Linguists agree that Slavic languages evolved in close proximity with the Baltic languages. The two language families probably evolved from a common ancestor, a phylogenetic Proto-Balto-Slavic language continuum. The earliest origins of Slavs seem to lie in the area between the Middle Dnieper and the Bug rivers, where the most archaic Slavic hydronyms have been established. The vocabulary of Proto-Slavic had a heterogenous character and there is evidence that in the early stages of its evolution it adopted some loanwords from centum-type Indo-European languages. It has been proposed that contacts of Proto-Slavs with the Veneti may have been one of the sources for these borrowings. The aforementioned area of proto-Slavic hydronyms roughly corresponds with the Zarubintsy archeological culture which has been interpreted as the most likely locus of the ethnogenesis of Slavs. According to Polish archaeologist Michał Parczewski, Slavs began to settle in southeastern Poland no earlier than the late 5th century AD, the Prague culture being their recognizable expression.

Etymology of the ethnonym Veneti

According to Julius Pokorný, the ethnonym Venetī (singular *Venetos) is derived from Proto Indo-European root *u̯en-, 'to strive; to wish for, to love'. As shown by the comparative material, the Germanic languages may have had two terms of different origin: Old High German Winida 'Wende' points to Pre-Germanic *u̯enétos, while Lat.-Germ. Venedi (as attested in Tacitus) and Old English Winedas 'Wends' call for Pre-Germanic *u̯énetos.

The ethnonym would then be etymologically related to words as Latin venus, -eris 'love, passion, grace'; Sanskrit vanas- 'lust, zest', vani- 'wish, desire'; Old Irish fine (< Proto-Celtic *venjā) 'kinship, kinfolk, alliance, tribe, family'; Old Norse vinr, Old Saxon, Old High German wini, Old Frisian, Old English wine 'friend'.

Notwithstanding the above, the word 'wend' meant water in the Baltic Old Prussian language suggesting that the Wends were those who lived by the water or waters.

Controversies

Steinacher, incorrectly, states: "The name Veneder was introduced by Jordanes. The assumption that these were Slavs can be traced back to the 19th century to Pavel Josef Šafařík from Prague, who tried to establish a Slavic Origin history. Scholars and historians since then viewed the reports on Venedi/Venethi by Tacitus, Pliny and Ptolemy as the earliest historical attestation of Slavs. "Such conceptions, started in the 16th century, resurfaced in the 19th century where they provided the basis for interpretations of the history and origins of Slavs."

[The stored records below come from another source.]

(* ===== verification/SessionProps.v ===== *)
(** Properties of the local profiles ([Session.v]): what is saved loads again,
    a locked profile opens only by its passphrase, and neither a new passphrase
    nor a new login loses the client master key, as long as the old profile
    opens. *)
From S2P Require Import Prelude Text Crypto ToyPrimitives Store Effects CryptoOps ToyOps CryptoOpsProps CredStore FileSteps Session.

(** Text that survives JSON. *)
Definition opt_str_ok (o : option string) : bool := match o with Some s => str_ok s | None => true end.

Definition session_ok (s : Session) : bool :=
  str_ok (se_server s) && opt_str_ok (se_token s) && opt_str_ok (se_cert_pem s) && opt_str_ok (se_key_pem s)
  && opt_str_ok (se_ca_pem s) && opt_str_ok (se_cmk s).

Section codecs.
Context {P : Primitives} {L : PrimitiveLaws P} {O : OpsLib} {OL : OpsLaws P O}.

Lemma opt_json_fits o : opt_str_ok o = true -> json_fits (opt_json JStr o) = true.
Proof. by destruct o. Qed.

On the other hand, in the 1980s and 1990s some Slovene scholars proposed a theory according to which the Veneti were Proto-Slavs and bearers of the Lusatian culture along the Amber Path who settled the region between the Baltic sea and Adriatic Sea and included the Adriatic Veneti, as presented in their book "Veneti - First Builders of European Community". This theory would place the Veneti as a pre-Celtic, pre-Latin and pre-Germanic population of Europe. The theory has been criticised and rejected by some Slovenian and other European scholars.

The Slavs, an eastern branch of the Indo-European family, were known to the Roman and Greek writers of the 1st and 2d centuries A.D. under the name of Venedi as inhabiting the region beyond the Vistula. ... In the course of the early centuries of our era the Slavs expanded in all directions, and by the 6th century, when they were known to Gothic and Byzantine writers as Sclaveni, they were apparently already separated into three main divisions: ...

Derivatives

The Estonian and Finnish names for Russia - Venemaa and Venäjä - possibly originate from the name of the Veneti.